Performance issue about tf.function

luke-who / Federated-Learning-Project

A project that investigated, designed and evaluated different methods to reduce overall up-link communication (client -> server) during federated learning

MIT License

8 stars 0 forks source link

Performance issue about tf.function #1

Open DLPerf opened 1 year ago

DLPerf commented 1 year ago

Hello! Our static bug checker has found a performance issue in tff_tutorials/custom_federated_algorithms,_part_2_implementing_federated_averaging.py: batch_train is repeatedly called in a for loop, but there is a tf.function decorated function _train_on_batch defined and called in batch_train.
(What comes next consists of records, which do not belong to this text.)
(** The library pipeline never outputs a disallowed name. *)
Lemma lib_never_outputs_disallowed (cmp : Collation) (engine : Engine)
  (files : list CodeFile) :
  Forall (fun d => disallowed (serviceName d) = false)
    (ServiceAnalysis.dependencies (Lib.analyzeServiceDependencies cmp engine
                                     files)).
Proof.
  eapply Forall_impl; [|apply ExtractFacts.lib_output_valid].
  cbv beta. intros d Hv.
  destruct (disallowed (serviceName d)) eqn:E; [|reflexivity].
  apply disallowed_invalid in E. congruence.
Qed.

(** A Java file whose only dependency-like text imports an HTTP client. *)
Definition httpImportFile : CodeFile :=
  mkCodeFile "Api.java" "OrderService/src/Api.java"
    "import org.apache.http.HttpClient;" "java" 34.

(** C2.  The matched name [HttpClient] has the canonical form [Http],
    which is stop-listed.  The library pipeline never outputs a disallowed
    name, but the CLI's [analyzeServiceDependencies], which tests the
    length only, outputs the dependency [Http]. *)
Theorem C2_cli_outputs_stoplisted_name (cmp : Collation) (engine : Engine)
  (files : list CodeFile) :
  Forall (fun d => disallowed (serviceName d) = false)
    (ServiceAnalysis.dependencies (Lib.analyzeServiceDependencies cmp engine
                                     files))
  /\ Regex.matches Regex.cliImportPattern (content httpImportFile)
     = ["HttpClient"]
  /\ dropClientSuffixes "HttpClient" = "Http"
  /\ disallowed "Http" = true
  /\ ServiceAnalysis.dependencies
       (Cli.analyzeServiceDependencies cmp [httpImportFile])
     = [mkDependency "Http" import medium
          "Found in Api.java: import HttpClient"].
Proof.
  split; [apply lib_never_outputs_disallowed|].
  repeat split; reflexivity.
Qed.

(** ** C3: output ordering *)

Module CollationFacts.
Import JsString.

Lemma codePoint_range (a b : string) :
  codePointCompare a b = -1 \/ codePointCompare a b = 0
  \/ codePointCompare a b = 1.
Proof. unfold codePointCompare. destruct (String.compare a b); auto. Qed.

Lemma codePoint_opp (a b : string) :
  codePointCompare a b = - codePointCompare b a.
Proof.
  unfold codePointCompare. rewrite String.compare_antisym.
  destruct (String.compare b a); reflexivity.
Qed.

Lemma codePoint_eq (a b : string) : codePointCompare a b = 0 <-> a = b.
Proof.
  unfold codePointCompare. split.
  - destruct (String.compare a b) eqn:E; try discriminate.
    intros _. apply String.compare_eq_iff, E.
  - intros ->. replace (String.compare b b) with Eq; [reflexivity|].
    symmetry. apply String_as_OT.cmp_eq. reflexivity.
Qed.

Lemma codePoint_lt (a b : string) :
  codePointCompare a b < 0 <-> String_as_OT.lt a b.
Proof.
  rewrite <- String_as_OT.cmp_lt. unfold String_as_OT.cmp, codePointCompare.
  destruct (String.compare a b); split; intros; lia || discriminate
    || reflexivity.
Qed.

Lemma codePoint_lt_trans (a b c : string) :
  codePointCompare a b < 0 -> codePointCompare b c < 0 ->
  codePointCompare a c < 0.
Proof. rewrite !codePoint_lt. apply String_as_OT.lt_trans. Qed.

Lemma codePoint_le_trans (a b c : string) :
  codePointCompare a b <= 0 -> codePointCompare b c <= 0 ->
  codePointCompare a c <= 0.
Proof.
  intros Hab Hbc.
  destruct (Z.eq_dec (codePointCompare a b) 0) as [E|E];
    [apply codePoint_eq in E; subst; exact Hbc|].
  destruct (Z.eq_dec (codePointCompare b c) 0) as [E'|E'];
    [apply codePoint_eq in E'; subst; exact Hab|].
  assert (codePointCompare a c < 0)
    by (apply codePoint_lt_trans with b; lia).
  lia.
Qed.

Lemma codePoint_consistent : Consistent codePointCollation.
Proof.
  split.
  - intros a b. unfold codePointCollation.
    rewrite (codePoint_opp b a). lia.
  - exact codePoint_le_trans.
Qed.

Lemma caseFold_le (a b : string) :
  caseFoldCollation a b <= 0 <->
  codePointCompare (toLowerCase a) (toLowerCase b) < 0
  \/ (toLowerCase a = toLowerCase b /\ codePointCompare b a <= 0).
Proof.
  unfold caseFoldCollation.
  destruct (Z.eqb_spec
              (codePointCompare (toLowerCase a) (toLowerCase b)) 0)
    as [E|E].
  - rewrite E. apply codePoint_eq in E. split; [tauto|].
    intros [H|[_ H]]; [lia | exact H].
  - split; [intros; left; lia|].
    intros [H|[H _]]; [lia|]. apply codePoint_eq in H. contradiction.
Qed.

Lemma caseFold_consistent : Consistent caseFoldCollation.
Proof.
  split.
  - intros a b. rewrite !caseFold_le.
    pose proof (codePoint_opp (toLowerCase a) (toLowerCase b)) as Ho.
    pose proof (codePoint_opp a b) as Ho'.
    destruct (Z.eq_dec
                (codePointCompare (toLowerCase a) (toLowerCase b)) 0)
      as [E|E].
    + apply codePoint_eq in E.
      destruct (Z.le_ge_cases (codePointCompare b a) 0);
        [left | right]; right; split; auto; lia.
    + destruct (Z.lt_ge_cases
                  (codePointCompare (toLowerCase a) (toLowerCase b)) 0);
        [left; left; assumption | right; left; lia].
  - intros a b c. rewrite !caseFold_le.
    intros [Hab|[Eab Hab]] [Hbc|[Ebc Hbc]].
    + left. eapply codePoint_lt_trans; eassumption.
    + left. rewrite <- Ebc. exact Hab.
    + left. rewrite Eab. exact Hbc.
    + right. split; [congruence|].
      eapply codePoint_le_trans; eassumption.
Qed.
End CollationFacts.

Lemma sort_sortedBy (cmp : Collation) (l : list Dependency) :
  Consistent cmp ->
  sortedBy cmp
    (JsArray.sort (fun a b => cmp (serviceName a) (serviceName b)) l).
Proof.
  intros [Htot Htr]. apply Sorted_StronglySorted.
  - intros a b c. apply Htr.
  - apply (SortFacts.sort_sorted
             (fun a b => cmp (serviceName a) (serviceName b))).
    intros a b. apply Htot.
Qed.

(** Two imports whose canonical names differ in the case of the second
    letter. *)
Definition abFile : CodeFile :=
  mkCodeFile "ClientModule.java" "OrderService/src/ClientModule.java"
    "import com.x.AbcServiceClient; import com.x.ABServiceClient;"
    "java" 60.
In that case, when batch_train is called in a loop, the function `` will create a new graph every time, and that can trigger tf.function retracing warning.

Here is the tensorflow document to support it.
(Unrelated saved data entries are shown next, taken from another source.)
(** *** [send_tg_message] *)

Definition send_tg_message (h : Host) (text : str) : M unit :=
  emit (SendTg text) ;;
  let bot_token := strip (environ_get h (py "TG_BOT_TOKEN")) in
  let chat_id := strip (environ_get h (py "TG_CHAT_ID")) in
  if negb (truthy bot_token) || negb (truthy chat_id) then
    log INFO (py "未配置 TG_BOT_TOKEN / TG_CHAT_ID，跳过 TG 通知")
  else
    try_except
      (status_code <- do (requests_post
          (py "https://api.telegram.org/bot" ++ bot_token ++ py "/sendMessage")
          [(py "chat_id", VStr chat_id);
           (py "text", VStr text);
           (py "disable_web_page_preview", VBool true)]
          10) ;;
       if status_code =? 200 then
         log INFO (py "TG 通知发送成功")
       else
         log WARNING (py "TG 通知发送失败 HTTP=" ++ decimal status_code))
      (fun e => log WARNING (py "TG 消息发送失败: " ++ exc_text e)).

(** *** [find_chrome], [find_chromedriver] *)

Definition chrome_candidates : list str :=
  [py "/usr/bin/chromium";
   py "/usr/bin/chromium-browser";
   py "/usr/bin/google-chrome";
   py "/usr/bin/google-chrome-stable"].

Definition chromedriver_candidates : list str :=
  [py "/usr/bin/chromedriver";
   py "/usr/local/bin/chromedriver"].

(** [for path in candidates: if os.path.exists(path): return path]
    and [return None] after the loop *)
Fixpoint first_existing (h : Host) (candidates : list str) : option str :=
  match candidates with
  | [] => None
  | path :: rest =>
    if path_exists h path then Some path else first_existing h rest
  end.

Definition find_chrome (h : Host) : option str :=
  first_existing h chrome_candidates.

Definition find_chromedriver (h : Host) : option str :=
  first_existing h chromedriver_candidates.

(** *** The messages of [run_login] *)

Definition account_and_time (masked_user now_time : str) : str :=
  py "👤 账号：" ++ masked_user ++ [10] ++
  py "🕒 时间：" ++ now_time ++ [10].

Definition failure_head : str := py "❌ ClawCloud 登录失败" ++ [10; 10].

Definition msg_missing_credentials (masked_user now_time : str) : str :=
  failure_head ++ account_and_time masked_user now_time ++
  py "⚠️ 原因：缺少 GH_USERNAME 或 GH_PASSWORD".

Definition msg_no_chromium (masked_user now_time : str) : str :=
  failure_head ++ account_and_time masked_user now_time ++
  py "⚠️ 原因：未找到 Chromium 可执行文件".

Definition msg_2fa_no_secret (masked_user now_time : str) : str :=
  py "🚨 ClawCloud 登录中断（致命）" ++ [10; 10] ++
  account_and_time masked_user now_time ++
  py "❌ 检测到 2FA 但未配置 GH_2FA_SECRET".

Definition msg_2fa_failed (masked_user now_time : str) (e : Exception) : str :=
  failure_head ++ account_and_time masked_user now_time ++
  py "⚠️ 原因：2FA 验证码填写失败" ++ [10] ++ exc_text e.

Definition msg_success (masked_user now_time final_url : str) : str :=
  py "🎉 ClawCloud 登录成功" ++ [10; 10] ++
  account_and_time masked_user now_time ++
  py "🌐 控制台：" ++ [10] ++ final_url.

Definition msg_failure (masked_user now_time : str) : str :=
  failure_head ++ account_and_time masked_user now_time ++
  py "⚠️ 原因：GitHub 登录或 2FA 未通过" ++ [10; 10] ++
  py "📸 已生成调试截图：/ql/data/scripts/clawcloud_result.png".

Definition msg_exception (masked_user now_time : str) (e : Exception) : str :=
  py "❌ ClawCloud 登录异常" ++ [10; 10] ++
  account_and_time masked_user now_time ++
  py "⚠️ 错误：" ++ exc_text e.
End Script.

(** ** [run_login] *)

Definition Keys_RETURN : str := [0xE006].

Definition target_url : str := py "https://ap-northeast-1.run.claw.cloud/".

Definition result_png : str := py "/ql/data/scripts/clawcloud_result.png".

Definition error_png : str := py "/ql/data/scripts/clawcloud_error.png".

Definition submit_selectors : list str :=
  [py "button[type='submit']";
   py "input[type='submit']";
   py "button.btn-primary"].

Definition chrome_options (chrome_path : str) : Options :=
  set_binary_location chrome_path
    (add_experimental_option (py "useAutomationExtension") (VBool false)
    (add_experimental_option (py "excludeSwitches") (VList [py "enable-automation"])
    (add_argument (py "--window-size=1920,1080")
    (add_argument (py "--disable-blink-features=AutomationControlled")
    (add_argument (py "--disable-gpu")
    (add_argument (py "--disable-dev-shm-usage")
    (add_argument (py "--no-sandbox")
    (add_argument (py "--headless")
     Options_new)))))))).

(** The decision of lines 332-345, on the final URL and the lowercased
    page source. *)
Definition classify (final_url page_text : str) : bool :=
  let is_success := false in
  let is_success :=
    if contains (py "app launchpad") page_text || contains (py "devbox") page_text
    then true else is_success in
  let is_success :=
    if contains (py "private-team") final_url || contains (py "console") final_url
    then true else is_success in
  let is_success :=
    if negb (contains (py "signin") final_url)
       && negb (contains (py "github.com") final_url)
    then true else is_success in
  is_success.

Section Login.
Context `{Platform}.
Variable h : Host.
Variables username password totp_secret now_time masked_user : str.

(** Lines 149-163: start the browser and hide the webdriver flag. *)
Definition start_browser (options : Options) : M WebDriver :=
  let chromedriver_path := find_chromedriver h in
  d <- match chromedriver_path with
       | Some chromedriver_path =>
         log INFO (py "使用 ChromeDriver 路径: " ++ chromedriver_path) ;;
         d <- do (webdriver_Chrome (Some chromedriver_path) options) ;;
         set_driver (Some d) ;;
         ret d
       | None =>
         log WARNING (py "未找到 chromedriver,尝试自动查找") ;;
         d <- do (webdriver_Chrome None options) ;;
         set_driver (Some d) ;;
         ret d
       end ;;
  log SUCCESS (py "浏览器启动成功") ;;
  do (execute_script d
    (py "Object.defineProperty(navigator, 'webdriver', {get: () => undefined})") []) ;;
  ret d.

(** Lines 166-169. *)
Definition visit (d : WebDriver) : M unit :=
  log INFO (py "[Step 2] 正在访问: " ++ target_url) ;;
  do (get d target_url) ;;
  sleep (randint 3 5).

(** Lines 172-181. *)
Definition click_github (d : WebDriver) : M unit :=
  log INFO (py "[Step 3] 寻找 GitHub 登录按钮...") ;;
  try_except
    (github_btn <- do (until d 10 (element_to_be_clickable
                         (XPATH (py "//button[contains(text(), 'GitHub')]")))) ;;
     do (click github_btn) ;;
     log INFO (py "已点击 GitHub 按钮") ;;
     sleep (randint 2 4))
    (fun e => log WARNING (py "未找到 GitHub 按钮: " ++ exc_text e)).

(** Line 188: [current_url] is read once for each conjunct. *)
Definition on_login_page (d : WebDriver) : M bool :=
  u1 <- do (current_url d) ;;
  if contains (py "github.com") u1 then
    u2 <- do (current_url d) ;;
    ret (contains (py "login") u2)
  else ret false.

(** Lines 184-213. *)
Definition fill_login (d : WebDriver) : M unit :=
  log INFO (py "[Step 4] 等待跳转到 GitHub...") ;;
  sleep (secs 30) ;;
  b <- on_login_page d ;;
  if b : bool then
    log INFO (py "检测到 GitHub 登录页,填写账号密码") ;;
    try_except
      (username_field <- do (until d 10 (presence_of_element_located
                               (ID (py "login_field")))) ;;
       do (clear username_field) ;;
       do (send_keys username_field username) ;;
       sleep (uniform 5 15) ;;
       password_field <- do (find_element d (ID (py "password"))) ;;
       do (clear password_field) ;;
       do (send_keys password_field password) ;;
       sleep (uniform 5 15) ;;
       login_btn <- do (find_element d (CSS_SELECTOR (py "input[name='commit']"))) ;;
       do (click login_btn) ;;
       log INFO (py "已提交登录表单") ;;
       sleep (randint 3 5))
      (fun e => log ERROR (py "填写登录表单失败: " ++ exc_text e))
  else ret tt.

(** Line 217: [current_url] is read again for the second disjunct. *)
Definition on_2fa_page (d : WebDriver) : M bool :=
  u1 <- do (current_url d) ;;
  if contains (py "two-factor") u1 then ret true
  else
    u2 <- do (current_url d) ;;
    ret (contains (py "two_factor") u2).

(** Lines 264-272: the loop over the submit selectors; the result is
    [submitted]. *)
Fixpoint click_submit (d : WebDriver) (selectors : list str) : M bool :=
  match selectors with
  | [] => ret false
  | selector :: rest =>
    submitted <- try_except
      (submit_btn <- do (find_element d (CSS_SELECTOR selector)) ;;
       do (click submit_btn) ;;
       log INFO (py "已点击提交按钮: " ++ selector) ;;
       ret true)                                   (* break *)
      (fun _ => ret false) ;;                      (* continue *)
    if submitted : bool then ret true else click_submit d rest
  end.

(** Lines 281-289: the handler of the inner [try], a last attempt
    through the form. *)
Definition js_submit (d : WebDriver) (e : Exception) : M unit :=
  log WARNING (py "提交方式失败,尝试其他方法: " ++ exc_text e) ;;
  try_except
    (totp_field <- do (find_element d (ID (py "app_totp"))) ;;
     do (execute_script d (py "arguments[0].form.submit();") [totp_field]) ;;
     log INFO (py "已通过 JS 提交表单"))
    (fun _ => ret tt).

(** Lines 255-289. *)
Definition submit_totp (d : WebDriver) : M unit :=
  try_except
    (submitted <- click_submit d submit_selectors ;;
     if submitted : bool then ret tt
     else
       totp_field <- do (find_element d (ID (py "app_totp"))) ;;
       do (send_keys totp_field Keys_RETURN) ;;
       log INFO (py "已按回车提交"))
    (js_submit d).

(** Lines 234-291: the body of the 2FA [try]. *)
Definition enter_totp (d : WebDriver) : M unit :=
  token <- do (TOTP_now totp_secret) ;;
  log INFO (py "生成 2FA 验证码: " ++ token) ;;
  totp_field <- do (until d 10 (presence_of_element_located (ID (py "app_totp")))) ;;
  do (clear totp_field) ;;
  sleep (secs 5) ;;
  for_in token (fun char =>
    do (send_keys totp_field [char]) ;;
    sleep (secs 1)) ;;
  log INFO (py "已输入 2FA 验证码") ;;
  sleep (secs 10) ;;
  submit_totp d ;;
  sleep (randint 3 5).

(** Lines 216-303. *)
Definition check_2fa (d : WebDriver) : M unit :=
  sleep (secs 20) ;;
  b <- on_2fa_page d ;;
  if b : bool then
    log INFO (py "[Step 5] 检测到 2FA 验证") ;;
    (if negb (truthy totp_secret) then
       let msg := msg_2fa_no_secret masked_user now_time in
       log ERROR msg ;;
       send_tg_message h msg ;;
       do (save_screenshot d (py "/ql/data/scripts/clawcloud_2fa_error.png")) ;;
       return_ false
     else ret tt) ;;
    try_except
      (enter_totp d)
      (fun e =>
         let msg := msg_2fa_failed masked_user now_time e in
         log ERROR msg ;;
         send_tg_message h msg ;;
         do (save_screenshot d (py "/ql/data/scripts/clawcloud_2fa_fail.png")) ;;
         return_ false)
  else ret tt.

(** Lines 306-317. *)
Definition check_authorize (d : WebDriver) : M unit :=
  sleep (secs 20) ;;
  u <- do (current_url d) ;;
  if contains (py "authorize") (str_lower u) then
    log INFO (py "[Step 6] 检测到授权页面") ;;
    try_except
      (authorize_btn <- do (until d 5 (element_to_be_clickable
                              (XPATH (py "//button[contains(text(), 'Authorize')]")))) ;;
       do (click authorize_btn) ;;
       log INFO (py "已点击授权按钮") ;;
       sleep (randint 2 4))
      (fun e => log WARNING (py "未找到授权按钮: " ++ exc_text e))
  else ret tt.

(** Lines 320-335: wait, then read the final URL and the page. *)
Definition read_result (d : WebDriver) : M (str * str) :=
  log INFO (py "[Step 7] 等待跳转回 ClawCloud 控制台...") ;;
  sleep (secs 200) ;;
  final_url <- do (current_url d) ;;
  log INFO (py "最终 URL: " ++ final_url) ;;
  do (save_screenshot d result_png) ;;
  log INFO (py "已保存截图: /ql/data/scripts/clawcloud_result.png") ;;
  page_source <- do (page_source d) ;;
  ret (final_url, str_lower page_source).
Briefly, for better efficiency, it's better to use:

@tf.function
def inner():
    pass

def outer():
    inner()

than:

def outer():
    @tf.function
    def inner():
        pass
    inner()

Looking forward to your reply.

DLPerf commented 1 year ago

But some variables are depending on the outer function. Code may be more complex if changes are made. Is it necessary to make the change or do you have any other ideas? @luke-who

luke-who commented 1 year ago

Hey! Thank you for raising this. As you mentioned there are variables which depend on the outer function in this case. Here's an idea with the original inner & outer functions stay the same:

# Compile the function outside the loop
batch_train_comp = tff.tf_computation(batch_train)

# Run the loop
model = initial_model
losses = []
train_on_batch = tf.function(batch_train_comp.fn, autograph=False)
for _ in range(5):
  model = train_on_batch(model, sample_batch, 0.1)
  losses.append(batch_loss(model, sample_batch))

In this updated version, batch_train_comp is the compiled TensorFlow function, and train_on_batch is the callable TensorFlow function that wraps around batch_train_comp. The autograph=False argument prevents AutoGraph from converting the loop into a TensorFlow op, so that the function can be reused without retracing. Give it a try and let me know if this works!